Records supplied:
(** ** A ping answered 200 is a run *)

Lemma ping_answered config ping e w n w' :
  pq_kind ping <> PK_Exitcode -> apply config ping e w = (Done (Ok n), w') ->
  exists c now next, lookup_uuid (w_db w) (pq_uuid ping) = Ok (Some c) /\
    w_db w' = ping_db ping c now next (w_db w) /\
    w_tasks w' = w_tasks w ++ alert_tasks config c now (ping_alert ping c).
Proof.
  intros Hk E. pose proof E as E0. unfold apply in E0.
  apply mtry_Ok_inv in E0 as (c & w1 & E1 & E0).
  destruct (resolve_spec (pq_uuid ping) e w) as (r1 & w1' & E1' & -> & R). rewrite E1 in E1'. simplify_eq.
  assert (lookup_uuid (w_db w) (pq_uuid ping) = Ok (Some c)) as Hl.
  { destruct R as [[[=] _]|R]. by destruct (lookup_uuid (w_db w) _) as [[?|]|]; simplify_eq. }
  set (now := env_now e (w_reads w)).
  assert (exists next, pq_kind ping = PK_Success -> c_status c <> CS_Paused ->
    due_time (with_last_ping now c) = Done next) as [next Hn].
  { apply mbind_inv in E0 as [[[=] _]|(now' & w2 & [= <- <-] & E0)].
    apply mtry_Ok_inv in E0 as (u & w3 & _ & E0).
    apply mbind_inv in E0 as [[_ [=]]|(k & w4 & _ & E0)].
    apply mbind_inv in E0 as [[_ [=]]|(u' & w5 & _ & E0)].
    destruct (bool_decide_reflect (c_status c = CS_Paused)) as [Hp|Hp]; [exists None; congruence|].
    apply mtry_Ok_inv in E0 as (u2 & w6 & E6 & _). unfold apply_kind in E6.
    destruct (pq_kind ping) eqn:Ek; try (exists None; congruence).
    apply mbind_inv in E6 as [[_ [=]]|(next & w7 & E7 & _)]. apply mexec_inv in E7 as [E7 _].
    exists next. intros _ _. exact E7. }
  destruct (apply_effect config ping e w c next Hl Hk Hn) as (r & w2 & E2 & Hr).
  rewrite E in E2. simplify_eq. exists c, now, next. split; [exact Hl|].
  destruct Hr as [(_ & D & T & _)|([=] & _)]. by split.
Qed.

Lemma is_down_decoded id r c :
  row_to_check (id, r) = Ok c -> bool_decide (cr_status r = as_str CS_Down) = bool_decide (c_status c = CS_Down).
Proof. intros Hc. apply row_to_check_Ok in Hc as (_ & _ & _ & -> & _). by destruct (c_status c). Qed.

Lemma down_text (s : CheckStatus) :
  bool_decide (as_str s = as_str CS_Down) = bool_decide (s = CS_Down).
Proof. by destruct s. Qed.

Lemma live_row_status kind c now next r id :
  kind <> PK_Exitcode -> row_to_check (id, r) = Ok c ->
  cr_status (live_row kind c now next r) = as_str (live_status kind (c_status c)).
Proof.
  intros Hk (_ & _ & _ & Hs & _)%row_to_check_Ok. destruct kind; try done; cbn [live_row live_status].
  - by destruct (bool_decide _).
  - by destruct (bool_decide _ || bool_decide _).
Qed.

Lemma apply_tracks id config ping e w n w' :
  pq_kind ping <> PK_Exitcode -> apply config ping e w = (Done (Ok n), w') -> tracks id w w'.
Proof.
  intros Hk E. destruct (ping_answered config ping e w n w' Hk E) as (c & now & next & Hl & D & T).
  exists (alert_tasks config c now (ping_alert ping c)). split; [exact T|]. rewrite D.
  destruct (lookup_uuid_row _ _ _ Hl) as (row & Hrow & _ & Hok).
  assert (forall k, task_check <$> alert_tasks config c now k = match k with Some _ => [c_id c] | None => [] end) as Hids.
  { intros [[k cause]|]; done. }
  unfold ping_db, ping_alert. destruct (bool_decide (c_status c = CS_Paused)) eqn:Ep; [done|].
  unfold is_down. rewrite update_check_lookup. unfold alerts_in. destruct (decide (c_id c = id)) as [<-|Eid].
  - cbn [checks set_pings with_ping]. rewrite Hrow. cbn [fmap option_fmap option_map].
    rewrite (is_down_decoded _ _ _ Hok).
    assert (forall k, map task_event (List.filter (fun t => task_check t =? c_id c) (alert_tasks config c now k))
      = match k with Some (k, _) => [k] | None => [] end) as ->.
    { intros [[k cause]|]; [|done]. cbn. by rewrite Z.eqb_refl. }
    rewrite (live_row_status _ _ _ _ _ (c_id c) Hk Hok), down_text.
    by destruct (pq_kind ping), (c_status c).
  - assert (List.filter (fun t => task_check t =? id)
      (alert_tasks config c now (live_alert (pq_kind ping) (pq_exit_code ping) (c_status c))) = []) as ->; [|done].
    destruct (live_alert _ _ _) as [[k cause]|]; [|done]. cbn. by rewrite (proj2 (Z.eqb_neq _ _)).
Qed.

Lemma handle_tracks id config route conn body e w n w' :
  handle config route conn body e w = (Done (Ok n), w') -> tracks id w w'.
Proof.
  destruct route as [uuid []]; cbn [handle]; unfold success, fail, start, log, exitcode; intros E;
    (eapply apply_tracks; [|exact E]); cbn [pq_kind]; try done. by destruct (code =? 0).
Qed.
End turns.

(** ** Silent moves *)

(** Who acts: the process by itself (a pass of the scan loop or of the retention loop, or a
    delivery), a ping answered 200, a ping answered otherwise, any other request. *)
Inductive Mover : Set := By_Process | By_Ping | By_Failed_Ping | By_Request.
#[export] Instance Mover_eq_dec : EqDecision Mover.
Proof. solve_decision. Defined.

(** An alert whose delivery is started, or a change of the state without one. *)
Inductive Move : Set :=
| Alerted (k : EventKind)
| Silently (by_ : Mover) (down : bool).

What is needed: Word for word, write out each entry shown above.

Response:
(** ** A ping answered 200 is a run *)

Lemma ping_answered config ping e w n w' :
  pq_kind ping <> PK_Exitcode -> apply config ping e w = (Done (Ok n), w') ->
  exists c now next, lookup_uuid (w_db w) (pq_uuid ping) = Ok (Some c) /\
    w_db w' = ping_db ping c now next (w_db w) /\
    w_tasks w' = w_tasks w ++ alert_tasks config c now (ping_alert ping c).
Proof.
  intros Hk E. pose proof E as E0. unfold apply in E0.
  apply mtry_Ok_inv in E0 as (c & w1 & E1 & E0).
  destruct (resolve_spec (pq_uuid ping) e w) as (r1 & w1' & E1' & -> & R). rewrite E1 in E1'. simplify_eq.
  assert (lookup_uuid (w_db w) (pq_uuid ping) = Ok (Some c)) as Hl.
  { destruct R as [[[=] _]|R]. by destruct (lookup_uuid (w_db w) _) as [[?|]|]; simplify_eq. }
  set (now := env_now e (w_reads w)).
  assert (exists next, pq_kind ping = PK_Success -> c_status c <> CS_Paused ->
    due_time (with_last_ping now c) = Done next) as [next Hn].
  { apply mbind_inv in E0 as [[[=] _]|(now' & w2 & [= <- <-] & E0)].
    apply mtry_Ok_inv in E0 as (u & w3 & _ & E0).
    apply mbind_inv in E0 as [[_ [=]]|(k & w4 & _ & E0)].
    apply mbind_inv in E0 as [[_ [=]]|(u' & w5 & _ & E0)].
    destruct (bool_decide_reflect (c_status c = CS_Paused)) as [Hp|Hp]; [exists None; congruence|].
    apply mtry_Ok_inv in E0 as (u2 & w6 & E6 & _). unfold apply_kind in E6.
    destruct (pq_kind ping) eqn:Ek; try (exists None; congruence).
    apply mbind_inv in E6 as [[_ [=]]|(next & w7 & E7 & _)]. apply mexec_inv in E7 as [E7 _].
    exists next. intros _ _. exact E7. }
  destruct (apply_effect config ping e w c next Hl Hk Hn) as (r & w2 & E2 & Hr).
  rewrite E in E2. simplify_eq. exists c, now, next. split; [exact Hl|].
  destruct Hr as [(_ & D & T & _)|([=] & _)]. by split.
Qed.

Lemma is_down_decoded id r c :
  row_to_check (id, r) = Ok c -> bool_decide (cr_status r = as_str CS_Down) = bool_decide (c_status c = CS_Down).
Proof. intros Hc. apply row_to_check_Ok in Hc as (_ & _ & _ & -> & _). by destruct (c_status c). Qed.

Lemma down_text (s : CheckStatus) :
  bool_decide (as_str s = as_str CS_Down) = bool_decide (s = CS_Down).
Proof. by destruct s. Qed.

Lemma live_row_status kind c now next r id :
  kind <> PK_Exitcode -> row_to_check (id, r) = Ok c ->
  cr_status (live_row kind c now next r) = as_str (live_status kind (c_status c)).
Proof.
  intros Hk (_ & _ & _ & Hs & _)%row_to_check_Ok. destruct kind; try done; cbn [live_row live_status].
  - by destruct (bool_decide _).
  - by destruct (bool_decide _ || bool_decide _).
Qed.

Lemma apply_tracks id config ping e w n w' :
  pq_kind ping <> PK_Exitcode -> apply config ping e w = (Done (Ok n), w') -> tracks id w w'.
Proof.
  intros Hk E. destruct (ping_answered config ping e w n w' Hk E) as (c & now & next & Hl & D & T).
  exists (alert_tasks config c now (ping_alert ping c)). split; [exact T|]. rewrite D.
  destruct (lookup_uuid_row _ _ _ Hl) as (row & Hrow & _ & Hok).
  assert (forall k, task_check <$> alert_tasks config c now k = match k with Some _ => [c_id c] | None => [] end) as Hids.
  { intros [[k cause]|]; done. }
  unfold ping_db, ping_alert. destruct (bool_decide (c_status c = CS_Paused)) eqn:Ep; [done|].
  unfold is_down. rewrite update_check_lookup. unfold alerts_in. destruct (decide (c_id c = id)) as [<-|Eid].
  - cbn [checks set_pings with_ping]. rewrite Hrow. cbn [fmap option_fmap option_map].
    rewrite (is_down_decoded _ _ _ Hok).
    assert (forall k, map task_event (List.filter (fun t => task_check t =? c_id c) (alert_tasks config c now k))
      = match k with Some (k, _) => [k] | None => [] end) as ->.
    { intros [[k cause]|]; [|done]. cbn. by rewrite Z.eqb_refl. }
    rewrite (live_row_status _ _ _ _ _ (c_id c) Hk Hok), down_text.
    by destruct (pq_kind ping), (c_status c).
  - assert (List.filter (fun t => task_check t =? id)
      (alert_tasks config c now (live_alert (pq_kind ping) (pq_exit_code ping) (c_status c))) = []) as ->; [|done].
    destruct (live_alert _ _ _) as [[k cause]|]; [|done]. cbn. by rewrite (proj2 (Z.eqb_neq _ _)).
Qed.

Lemma handle_tracks id config route conn body e w n w' :
  handle config route conn body e w = (Done (Ok n), w') -> tracks id w w'.
Proof.
  destruct route as [uuid []]; cbn [handle]; unfold success, fail, start, log, exitcode; intros E;
    (eapply apply_tracks; [|exact E]); cbn [pq_kind]; try done. by destruct (code =? 0).
Qed.
End turns.

(** ** Silent moves *)

(** Who acts: the process by itself (a pass of the scan loop or of the retention loop, or a
    delivery), a ping answered 200, a ping answered otherwise, any other request. *)
Inductive Mover : Set := By_Process | By_Ping | By_Failed_Ping | By_Request.
#[export] Instance Mover_eq_dec : EqDecision Mover.
Proof. solve_decision. Defined.

(** An alert whose delivery is started, or a change of the state without one. *)
Inductive Move : Set :=
| Alerted (k : EventKind)
| Silently (by_ : Mover) (down : bool).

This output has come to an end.